Boguslav Mayla, Cohen Kevin Bretonnel
Computational Bioscience Program, University Colorado School of Medicine, Aurora, CO, USA.
Stud Health Technol Inform. 2017;245:298-302.
Human-annotated data is a fundamental part of natural language processing system development and evaluation. The quality of that data is typically assessed by calculating the agreement between the annotators. It is widely assumed that this agreement between annotators is the upper limit on system performance in natural language processing: if humans can't agree with each other about the classification more than some percentage of the time, we don't expect a computer to do any better.

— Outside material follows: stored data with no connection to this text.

(** * skytemple-ssb-debugger: emulator thread, debug overlay and main controller

    A shallow embedding of
    - [skytemple_ssb_debugger/emulator_thread.py]      (module [EmulatorThread]),
    - [skytemple_ssb_debugger/controller/debug_overlay.py] (module [DebugOverlay]),
    - [skytemple_ssb_debugger/controller/main.py]      (modules [Main], [MainInput]
      and [FileTree]),
    - [skytemple_ssb_debugger/controller/code_editor.py] (module [CodeEditor]),
    followed by the properties proved about them.

    Python [int] is [Z]; Python [str] is [string]; [None]-able attributes are
    [option]; exceptions are values of [exn] carried by [Res].  The files on
    disk are a [gmap string string] from path to content. *)

From Stdlib Require Import ZArith QArith Lqa Lia Ascii String.
From stdpp Require Import base strings gmap list pretty.

Open Scope Z_scope.

(** ** Exceptions *)

(** The exception classes that the modelled code raises or catches.
    [except BaseException] catches all of them, [except RuntimeError] only the
    first. *)
Inductive exn : Type :=
  | RuntimeError (msg : string)
  | OSError (msg : string)
  | ValueError (msg : string)
  | TypeError (msg : string)
  | AttributeError (msg : string).

(** [str(ex)] *)
Definition exn_str (e : exn) : string :=
  match e with
  | RuntimeError m | OSError m | ValueError m | TypeError m | AttributeError m => m
  end.

Definition is_RuntimeError (e : exn) : bool :=
  match e with RuntimeError _ => true | _ => false end.

Inductive Res (A : Type) : Type :=
  | Ok (a : A)
  | Raise (e : exn).
Arguments Ok {A} a.
Arguments Raise {A} e.

(** ** emulator_thread.py *)

Module EmulatorThread.

Definition TICKS_PER_FRAME : Z := 17.
Definition FRAMES_PER_SECOND : Z := 60.

(** Threads are identified by a number; [current_thread()] is an input of the
    functions that ask for it. *)
Definition ThreadId := nat.

Section Thread.
(** The DeSmuME handle is opaque here. *)
Variable Emu : Type.

(** The attributes of [EmulatorThread] set in [__init__].
    [loop_scheduled] is the part of [self.loop] that matters for the main
    loop: the delays (in seconds) of the [_emu_cycle] handles that were
    handed to [call_soon_threadsafe] (delay 0) or [call_later] and did not
    run yet, oldest first. *)
Record t : Type := mk {
  _emu : Emu;
  _thread_instance : option ThreadId;
  registered_main_loop : bool;
  loop_scheduled : list Q;
  _display_buffer : option (list Z);
  _fps_frame_count : Z;
  _fps_sec_start : Z;
  _fps : Z;
  _ticks_prev_frame : Z;
  _ticks_cur_frame : Z
}.

(** [__init__]: nothing registered, nothing scheduled, all counters 0. *)
Definition init (e : Emu) : t :=
  mk e None false [] None 0 0 0 0 0.

Definition set_registered (b : bool) (s : t) : t :=
  mk (_emu s) (_thread_instance s) b (loop_scheduled s) (_display_buffer s)
     (_fps_frame_count s) (_fps_sec_start s) (_fps s)
     (_ticks_prev_frame s) (_ticks_cur_frame s).

Definition set_scheduled (q : list Q) (s : t) : t :=
  mk (_emu s) (_thread_instance s) (registered_main_loop s) q (_display_buffer s)
     (_fps_frame_count s) (_fps_sec_start s) (_fps s)
     (_ticks_prev_frame s) (_ticks_cur_frame s).

Definition set_display_buffer (d : list Z) (s : t) : t :=
  mk (_emu s) (_thread_instance s) (registered_main_loop s) (loop_scheduled s) (Some d)
     (_fps_frame_count s) (_fps_sec_start s) (_fps s)
     (_ticks_prev_frame s) (_ticks_cur_frame s).

Definition set_fps (count start fps : Z) (s : t) : t :=
  mk (_emu s) (_thread_instance s) (registered_main_loop s) (loop_scheduled s)
     (_display_buffer s) count start fps
     (_ticks_prev_frame s) (_ticks_cur_frame s).

Definition set_ticks (prev cur : Z) (s : t) : t :=
  mk (_emu s) (_thread_instance s) (registered_main_loop s) (loop_scheduled s)
     (_display_buffer s) (_fps_frame_count s) (_fps_sec_start s) (_fps s)
     prev cur.

(** [run]: the thread records itself as the emulator thread. *)
Definition run_sets_thread (me : ThreadId) (s : t) : t :=
  mk (_emu s) (Some me) (registered_main_loop s) (loop_scheduled s) (_display_buffer s)
     (_fps_frame_count s) (_fps_sec_start s) (_fps s)
     (_ticks_prev_frame s) (_ticks_cur_frame s).

(** The [emu] property.  [THREAD_DEBUG] is a constant of [threadsafe.py],
    taken as a parameter. *)
Definition emu (THREAD_DEBUG : bool) (current_thread : ThreadId) (s : t) : Res Emu :=
  if THREAD_DEBUG && negb (bool_decide (Some current_thread = _thread_instance s))
  then Raise (RuntimeError
         "The emulator may only be accessed from withing the emulator thread")
  else Ok (_emu s).

(** [register_main_loop], between [start_lock.acquire()] and [release()]. *)
Definition register_main_loop (s : t) : t :=
  if negb (registered_main_loop s)
  then set_registered true (set_scheduled (loop_scheduled s ++ [0%Q]) s)
  else s.

(** What one run of [_emu_cycle] sees of the emulator: the truth value of the
    handle, [is_running()], the successive results of [get_ticks()] and the
    frame returned by [display_buffer_as_rgbx()]. *)
Record EmuObs : Type := mkObs {
  obs_truthy : bool;
  obs_running : bool;
  obs_ticks : list Z;
  obs_display : list Z
}.

(** Reading the tick counter consumes one reading; with none left the
    computation has no result. *)
Definition Ticks (A : Type) : Type := list Z → option (A * list Z).
Definition tret {A} (a : A) : Ticks A := λ ts, Some (a, ts).
Definition tbind {A B} (m : Ticks A) (k : A → Ticks B) : Ticks B :=
  λ ts, match m ts with Some (a, ts') => k a ts' | None => None end.
Definition get_ticks : Ticks Z :=
  λ ts, match ts with [] => None | x :: r => Some (x, r) end.

(** Lines 140-148, under [fps_frame_count_lock]. *)
Definition fps_count (s : t) : Ticks t :=
  let count := _fps_frame_count s + 1 in
  tbind (if _fps_sec_start s =? 0 then get_ticks else tret (_fps_sec_start s))
    (λ start,
      tbind get_ticks (λ now,
        if now - start >=? 1000
        then tbind get_ticks (λ start', tret (set_fps 0 start' count s))
        else tret (set_fps count start (_fps s) s))).

(** Lines 154-156: poll the tick counter until a frame's worth of ticks has
    passed since the previous frame. *)
Fixpoint spin (prev cur : Z) (ts : list Z) {struct ts} : option (Z * list Z) :=
  if cur - prev <? TICKS_PER_FRAME
  then match ts with
       | [] => None
       | x :: r => spin prev x r
       end
  else Some (cur, ts).

(** Lines 159-162.  Python computes this in binary floating point; the
    model is exact over the rationals.  For integer tick counts the value
    before the clamp is never within 3/10000 of zero, so the branch taken is
    the same. *)
Definition ticks_to_wait (cur prev : Z) : Q :=
  let w := (1 / inject_Z FRAMES_PER_SECOND
            - inject_Z (cur - prev - TICKS_PER_FRAME + 2) / 1000)%Q in
  match (w ?= 0)%Q with
  | Lt => 0%Q
  | _ => w
  end.

(** Lines 150-166: [emu.cycle()], the wait for the frame's ticks, the
    delay, and [call_later] with that delay. *)
Definition cycle_tail (s1 : t) : Ticks t :=
  tbind get_ticks (λ cur0,
    tbind (spin (_ticks_prev_frame s1) cur0) (λ cur,
      let w := ticks_to_wait cur (_ticks_prev_frame s1) in
      tbind get_ticks (λ prev',
        tret (set_scheduled (loop_scheduled s1 ++ [w]) (set_ticks prev' cur s1))))).

(** [_emu_cycle], run on the emulator thread.  The result is the callback's
    return value and the new state. *)
Definition _emu_cycle (o : EmuObs) (s : t) : option (bool * t) :=
  if negb (obs_truthy o) then Some (false, set_registered false s)
  else if obs_running o then
    match tbind (fps_count s) cycle_tail (obs_ticks o) with
    | Some (s2, _) => Some (true, set_display_buffer (obs_display o) s2)
    | None => None
    end
  else Some (false, set_registered false (set_display_buffer (obs_display o) s)).

(** The event loop takes the oldest scheduled [_emu_cycle] handle off the
    loop and runs it; with nothing scheduled nothing happens. *)
Definition loop_run_cycle (o : EmuObs) (s : t) : option t :=
  match loop_scheduled s with
  | [] => Some s
  | _ :: rest => snd <$> _emu_cycle o (set_scheduled rest s)
  end.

We trace the logical positivist roots of the motivation for measuring inter-annotator agreement, demonstrate the prevalence of the widely-held assumption about the relationship between inter-annotator agreement and system performance, and present data that suggest that inter-annotator agreement is not, in fact, an upper bound on language processing system performance.
人工标注的数据是自然语言处理系统开发和评估的基本组成部分。该数据的质量通常通过计算标注者之间的一致性来评估。人们普遍认为,标注者之间的这种一致性是自然语言处理系统性能的上限:如果人类在超过一定百分比的时间内不能就分类达成一致,我们就不期望计算机能做得更好。我们追溯了测量标注者间一致性动机的逻辑实证主义根源,证明了关于标注者间一致性与系统性能关系的广泛假设的普遍性,并给出数据表明,事实上,标注者间一致性并非语言处理系统性能的上限。